Теперь Оля взялась припоминать подряд, взвешивая каждую реплику — свою и Антониды Ивановны.
— «А когда уезжает Марья Сергеевна?» — спрашивает. «В четверг», — говорю. «Вместе с племянником?» — Оля рассмеялась. — Она так тебя назвала, официально. «Нет, отвечаю, мы с Митей до субботы остаемся». Тут она, знаешь, озарилась улыбочкой и пропела: «Какое простодушие: «Мы с Митей до субботы…»!»
И Оля взглядом потребовала от Мити самого живого отклика на это место ее рассказа. Ей показалось, что она хорошо изобразила улыбочку Антониды Ивановны.

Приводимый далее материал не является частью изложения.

(* ===== verification/ServerThreads.v ===== *)
(** * The default selector under concurrent requests (rpc/selector.go)

    serverSelector keeps its map without a mutex. Its methods are cut into their
    accesses of the map and of the selector objects; alone they do what the
    methods of ServerSelector do, but two of them can get in each other's way:
    they can race for the map, and even without a race one can undo the other's
    work. *)

From S2P Require Import Prelude Threads Races Enums Taps PanPath ServerSelector.

(** ** The methods in actions *)
Section Actions.
Context `{Pan} {W Sel : Type} `{!SelectorObject W Sel}.
Context (fn : UDPAddr → UDPAddr → GoM W Sel).
Abbreviation SS := (serverSelector (W := W) (Sel := Sel)).
Abbreviation prog := (prog SS (option PanPath * error)).
#[local] Notation "x <~ m ; k" := (Act NoMap m (λ x, k))
  (at level 100, m at next level, k at level 200, right associativity).
#[local] Notation "x <~[ a ] m ; k" := (Act a m (λ x, k))
  (at level 100, m at next level, k at level 200, right associativity).

Definition getSelector_actions (local remote : UDPAddr) (k : Sel → prog) : prog :=
  let addr := addr_key local remote in
  sels <~[Reads] gets selectors;
  match sels !! addr with
  | Some selector => k selector
  | None =>
      selector <~ on_objects (fn local remote);
      _ <~[Writes] modify (λ s, s <| selectors := <[addr := selector]> (selectors s) |>);
      k selector
  end.

(** All six methods: they get the selector, call its method of the same name,
    and Close deletes the entry. *)
Definition method_actions (q : request) (local remote : UDPAddr) : prog :=
  getSelector_actions local remote (λ selector,
    res <~ on_objects (serve_object selector q local remote);
    match q with
    | RClose =>
        _ <~[Writes] modify (λ s, s <| selectors := delete (addr_key local remote) (selectors s) |>);
        Done res
    | _ => Done res
    end).

(** Alone, the actions are the method. *)
Lemma method_actions_run q l r (s : SS) :
  run (method_actions q l r) s = serve (ServerSelector0 := serverSelector_interface fn) q l r s.
Proof.
  rewrite serve_alt. unfold method_actions, getSelector_actions, getSelector. cbn [run].
  rewrite !bind_assoc. apply bind_ext. intros sels s1.
  destruct (sels !! addr_key l r) as [sel|]; [by destruct q|]. cbn [run].
  rewrite !bind_assoc. apply bind_ext. intros sel s2.
  rewrite !bind_assoc. apply bind_ext. intros u s3. by destruct q.
Qed.
End Actions.

Lemma on_objects_ok {W Sel A} (m : GoM W A) x w w' (f : gmap string Sel) :
  m w = (Ok x, w') → on_objects m (mk_serverSelector f w) = (Ok x, mk_serverSelector f w').
Proof. intros R. unfold on_objects, zoom. simpl. by rewrite R. Qed.

(** The goroutine at [i] takes its next action, whose result [tac] finds. *)
Tactic Notation "goes" constr(i) "by" tactic3(tac) :=
  eapply rtc_l;
  [eapply (step_act _ _ i);
   [reflexivity|cbn [advance]; erewrite bind_ok by tac; reflexivity]
  |simpl].

(** ** Properties *)
Section Claims.
Context `{Pan} {W Sel : Type} `{!SelectorObject W Sel}.
Context (fn : UDPAddr → UDPAddr → GoM W Sel).

(** C37: Two requests of a new connection that arrive together can both find no
    selector and make one each, without a race for the map. The first request goes
    to a selector that the second one's replaces in the map, so that no later
    request reaches it. *)
Theorem concurrent_first_requests q1 q2 l r (s : serverSelector) sel1 sel2 w1 w2 a1 w3 a2 w4 :
  selectors s !! addr_key l r = None → q1 ≠ RClose → q2 ≠ RClose →
  fn l r (objects s) = (Ok sel1, w1) → fn l r w1 = (Ok sel2, w2) →
  serve_object sel1 q1 l r w2 = (Ok a1, w3) → serve_object sel2 q2 l r w3 = (Ok a2, w4) →
  ∃ s', rtc step (split <$> [method_actions fn q1 l r; method_actions fn q2 l r], unraced s)
          ([Done a1; Done a2], unraced s') ∧
    selectors s' !! addr_key l r = Some sel2 ∧ objects s' = w4.
Proof.
  intros Hn H1 H2 F1 F2 O1 O2. destruct s as [sels w]. simpl in *.
  exists (mk_serverSelector (<[addr_key l r := sel2]> (<[addr_key l r := sel1]> sels)) w4).
  split; [|split; [apply lookup_insert_eq|done]].
  set (ps := [method_actions fn q1 l r; method_actions fn q2 l r]).
  set (s' := mk_serverSelector (<[addr_key l r := sel2]> (<[addr_key l r := sel1]> sels)) w4).
  enough (rtc step (ps, mk_serverSelector sels w) ([Done a1; Done a2], s')) as R by exact (split_run _ _ R).
  unfold ps, method_actions, getSelector_actions.
  goes 0 by reflexivity. rewrite Hn. goes 1 by reflexivity. rewrite Hn.
  goes 0 by (by apply on_objects_ok). goes 1 by (by apply on_objects_ok). goes 0 by reflexivity. goes 1 by reflexivity.
  goes 0 by (by apply on_objects_ok). goes 1 by (by apply on_objects_ok).
  destruct q1, q2; done.
Qed.
End Claims.

Module SampleRace.
#[global] Existing Instance SamplePan.pan.
End SampleRace.

(** Initialize and SetPreferences of one connection arrive together: the paths of
    Initialize are lost, which cannot happen one after the other. *)
Lemma concurrent_first_requests_witness :
  let serve q := serve (ServerSelector0 := serverSelector_interface SampleSelector.fn) q
                   SamplePan.ClientA SamplePan.Server in
  let init := RInitialize None [Some (SamplePan.path "x" 7)] in
  (∃ s', rtc step (split <$> [method_actions SampleSelector.fn init SamplePan.ClientA SamplePan.Server;
                              method_actions SampleSelector.fn (RSetPreferences None) SamplePan.ClientA SamplePan.Server],
                   unraced (NewServerSelectorFunc ∅)) ([Done (None, None); Done (None, None)], unraced s') ∧
         (serve RPath s').1 = Ok (None, None)) ∧
  (go_map serve [init; RSetPreferences None; RPath] (NewServerSelectorFunc ∅)).1
  = Ok [(None, None); (None, None); (Some (SamplePan.path "x" 7), None)] ∧
  (go_map serve [RSetPreferences None; init; RPath] (NewServerSelectorFunc ∅)).1
  = Ok [(None, None); (None, None); (Some (SamplePan.path "x" 7), None)].
Proof.
  intros serve init. split; [|split; vm_compute; reflexivity].
  edestruct (concurrent_first_requests (H := SamplePan.pan) SampleSelector.fn init (RSetPreferences None)
    SamplePan.ClientA SamplePan.Server (NewServerSelectorFunc ∅) 0 1) as (s' & Hs & Hsel & Hobj);
    [reflexivity|discriminate|discriminate|reflexivity..|].
  exists s'. split; [exact Hs|]. destruct s' as [sels w]. simpl in Hsel, Hobj. subst w.
  unfold serve. simpl. unfold serverSelector_Path, getSelector, mbind, GoM_bind, gets. simpl.
  rewrite Hsel. reflexivity.
Defined.

(** Requests of two connections race: both have found no selector and made one,
    and while the first enters its own into the map the second begins to. *)
Lemma first_requests_race :
  ∃ c, rtc step (split <$> [method_actions (H := SamplePan.pan) SampleSelector.fn RPath SamplePan.ClientA SamplePan.Server;
                            method_actions (H := SamplePan.pan) SampleSelector.fn RPath SamplePan.ClientB SamplePan.Server],
                 unraced (NewServerSelectorFunc ∅)) c ∧ racing c.
Proof.
  set (f := follow [0; 0; 1; 1; 0; 1; 0] (split <$>
    [method_actions (H := SamplePan.pan) SampleSelector.fn RPath SamplePan.ClientA SamplePan.Server;
     method_actions (H := SamplePan.pan) SampleSelector.fn RPath SamplePan.ClientB SamplePan.Server], unraced (NewServerSelectorFunc ∅))).
  assert ((λ c : list _ * _, (λ p, (advance p c.2).1) <$> c.1 !! 1) <$> f = Some (Some (Exits data_race))) as F
    by (vm_compute; reflexivity).
  destruct f as [c|] eqn:E; [|discriminate F]. apply follow_steps in E. exists c. split; [exact E|].
  simpl in F. injection F as F. apply fmap_Some in F as (p & Hp & F). by exists 1, p.
Qed.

— Но ты знаешь, Митя, она все-таки может быть неплохой! Я в этом сегодня убедилась. Она сказала: «Я раньше не считала нужным говорить с тобой об этом, поскольку целиком полагалась на Марью Сергеевну». И она спросила напрямик, какие у нас отношения с тобой. А я, знаешь, посмотрела ей прямо в глаза, и она выдержала мой взгляд. Тогда я сказала: «Самые хорошие, Антонида Ивановна! Мы любим друг друга». Она помолчала, потом: «Ну, а что бы сказала на это твоя мама?» — «Мама тоже любила Митю». — «Она знала о ваших чувствах? Ты ей рассказывала?» — «Я с ней никогда не говорила об этом, но она не могла не догадываться. Мы постоянно бывали вместе, и Митя к нам приходил». — «И ты думаешь, что маме понравилось бы, что вы остаетесь с Бородиным в пустой квартире на целых три дня? Она бы не испугалась?»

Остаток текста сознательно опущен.